Let me try to summarise what tools seem to be in use so far.

Tool	Types of static analysis	Language / Framework
Sonarqube Community Edition	Code Quality SAST	multi-language
Brakeman	SAST	Ruby on Rails
Rubocop	Code Quality	Ruby

Code quality - linting, code formatting, code smells, complexity SAST - Static Application Security Testing

Some tools are much more fully featured, e.g. Sonarqube. They provide a user interface, charts showing how quality metrics have changed over time, integrate well with GitHub workflow, e.g. decorate pull requests, amongst other things.

GitHub Advanced Security We also have teams in LAA Digital and across D&T who are starting to make use of GitHub's Advanced Security features, some of which are free for public repositories. Apply for Legal Aid has set up Brakeman to run as a GitHub Action and reports its results in the Security tab of the GitHub UI.

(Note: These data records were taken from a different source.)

(** [substitute_macros(text, param_name, object_path)].  No call inside the
    [try] block can raise on strings, so its handler is never entered. *)
Definition substitute_macros (text param_name object_path : string) : string :=
  if negb (Py.truthy text) then ""
  else Py.strip (Py.sub_macros (macro_replacer param_name object_path) 0 text).

Definition clean_text (text : option string) : string :=
  match text with
  | None => ""
  | Some t => Py.strip (Py.collapse_ws false t)
  end.

(** ** Tables *)

(** A [dict] in insertion order. *)
Definition dict_get {V} (key : string) (d : list (string * V)) : option V :=
  snd <$> List.find (fun kv => bool_decide (kv.1 = key)) d.

(** [d[key] = v]: the value is replaced where the key stands, a new key
    goes last. *)
Fixpoint dict_set {V} (key : string) (v : V) (d : list (string * V)) : list (string * V) :=
  match d with
  | [] => [(key, v)]
  | (k, w) :: r => if bool_decide (k = key) then (k, v) :: r else (k, w) :: dict_set key v r
  end.

(** An entry of [templates], as [extract_template_data_from_xml] builds it. *)
Record Template : Type := mkTemplate {
  tpl_name : string;
  tpl_ref : string;
  tpl_template : string;
  tpl_description : string;
  tpl_data_type : string;
  tpl_default_value : string
}.

(** The dictionary that [extract_template_data] returns. *)
Record TemplateData : Type := mkTemplateData {
  description : string;
  data_type : string;
  default_value : string
}.

(** The dictionary that [resolve_reference] returns; it has no
    ['default_value'] key. *)
Record RefData : Type := mkRefData {
  ref_description : string;
  ref_data_type : string
}.

(** [param_data], one field per key. *)
Record ParamData : Type := mkParamData {
  Object_Name : string;
  Parameter_Name : string;
  Full_Path : string;
  Access : string;
  Version : string;
  Description : string;
  Data_Type : string;
  Object_Default : string;
  Is_Object : bool
}.

Definition set_Description (v : string) (p : ParamData) : ParamData :=
  mkParamData (Object_Name p) (Parameter_Name p) (Full_Path p) (Access p) (Version p)
    v (Data_Type p) (Object_Default p) (Is_Object p).

Definition set_Data_Type (v : string) (p : ParamData) : ParamData :=
  mkParamData (Object_Name p) (Parameter_Name p) (Full_Path p) (Access p) (Version p)
    (Description p) v (Object_Default p) (Is_Object p).

Definition set_Object_Default (v : string) (p : ParamData) : ParamData :=
  mkParamData (Object_Name p) (Parameter_Name p) (Full_Path p) (Access p) (Version p)
    (Description p) (Data_Type p) v (Is_Object p).

(** The dictionary that [extract_object_data] returns. *)
Record ObjectData : Type := mkObjectData {
  obj_Object_Name : string;
  obj_Access : string;
  obj_Min_Entries : string;
  obj_Max_Entries : string;
  obj_Version : string;
  obj_Description : string;
  obj_Is_Object : bool
}.

Inductive Row : Type :=
| ObjectRow (obj_data : ObjectData)
| ParamRow (param_data : ParamData).

(** ** Template and reference resolvers *)

Definition resolve_reference (ref_name : string) (references_dict : gmap string string)
    : option RefData :=
  match references_dict !! ref_name with
  | Some ref_data => Some (mkRefData ("Reference to: " +:+ ref_data) "")
  | None => None
  end.

(** [extract_template_data(template_name, templates_dict)]; every call
    takes one unit of [budget]. *)
Fixpoint extract_template_data (budget : nat) (template_name : string)
    (templates_dict : list (string * Template)) : result (option TemplateData) :=
  match budget with
  | O => RecursionError
  | S budget' =>
      match dict_get template_name templates_dict with
      | None => Ok None
      | Some template_data =>
          let data := mkTemplateData (tpl_description template_data)
                        (tpl_data_type template_data) (tpl_default_value template_data) in
          let parent_template := tpl_template template_data in
          if Py.truthy parent_template
          then
            parent <<- extract_template_data budget' parent_template templates_dict ;;
            match parent with
            | Some parent_data =>
                Ok (Some (mkTemplateData
                  (if negb (Py.truthy (description data)) && Py.truthy (description parent_data)
                   then description parent_data else description data)
                  (if negb (Py.truthy (data_type data)) && Py.truthy (data_type parent_data)
                   then data_type parent_data else data_type data)
                  (if negb (Py.truthy (default_value data)) && Py.truthy (default_value parent_data)
                   then default_value parent_data else default_value data)))
            | None => Ok (Some data)
            end
          else Ok (Some data)
      end
  end.

(** ** Parameter extractor *)

(** [type_elem.tag.split('}')[-1].lower()] *)
Definition local_name_lc (e : Elem) : string :=
  Py.lower (Py.last_segment "}" (tag e)).

(** ['description' in e.tag.lower()] and its like. *)
Definition tag_has (word : string) (e : Elem) : bool :=
  Py.contains word (Py.lower (tag e)).

Definition sentinel : string := "No HTML or XML description available".

(** The embedded description: the last [description] child decides. *)
Definition xml_description (param_elem : Elem) (name parent_object_name : string) : string :=
  match last (List.filter (tag_has "description") (children param_elem)) with
  | Some desc_elem =>
      let desc_text := String.concat "" (itertext desc_elem) in
      let desc_text := substitute_macros desc_text name parent_object_name in
      clean_text (Some desc_text)
  | None => sentinel
  end.

(** The description of a parameter before templates and references are
    looked at: documentation index first, exact then relaxed, then the
    embedded description. *)
Definition lookup_description (param_elem : Elem) (name parent_object_name full_path : string)
    (html_descriptions : list (string * string)) : string :=
  let normalized := normalize_path full_path in
  match dict_get normalized html_descriptions with
  | Some d => d
  | None =>
      let relaxed := Py.replace "{i}" "" normalized in
      match List.find (fun key => bool_decide (relaxed = Py.replace "{i}" "" key))
              (map fst html_descriptions) with
      | Some key => default "" (dict_get key html_descriptions)
      | None => xml_description param_elem name parent_object_name
      end
  end.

GitHub has its own security scanning tool, called CodeQL Analysis. It currently supports C, C++, C#, Java, JavaScript, TypeScript, Python, and Go (Ruby coming later in the year. CodeQL can be set up for public repos in two clicks - see https://github.com/ministryofjustice/laa-apply-for-legal-aid/security/code-scanning/setup for an example.

You'll also notice other third party tools available that do the hard work to run a tool with GitHub Actions and publish results to the Security tab by uploading a SARIF file.

GitHub are really good at building developer-first tools and security is no exception. See this video for more info. There are tools like Veracode that provide deeper analysis but this might be at the cost of developer experience.

I'd be keen to get more people's thoughts. And do you think there are any specific pieces of guidance we can pull out of this discussion yet?

[calv-w]

One way of increasing quality is to make the code more readable, by adding comments to explain what is going on. I also make sure comments for code changes reference JIRA ticket numbers and explain why the change is being made if it is a bug fix.

My area is ETL (Extract, Transform, Load) code. Another thing I do to improve the quality of my code and to make debugging of data problems easier, is I ensure that I have batch ids (MI load batch numbes), warehouse created & updated dates and source created/updated dates on all rows of data - these are populated in the ETL code.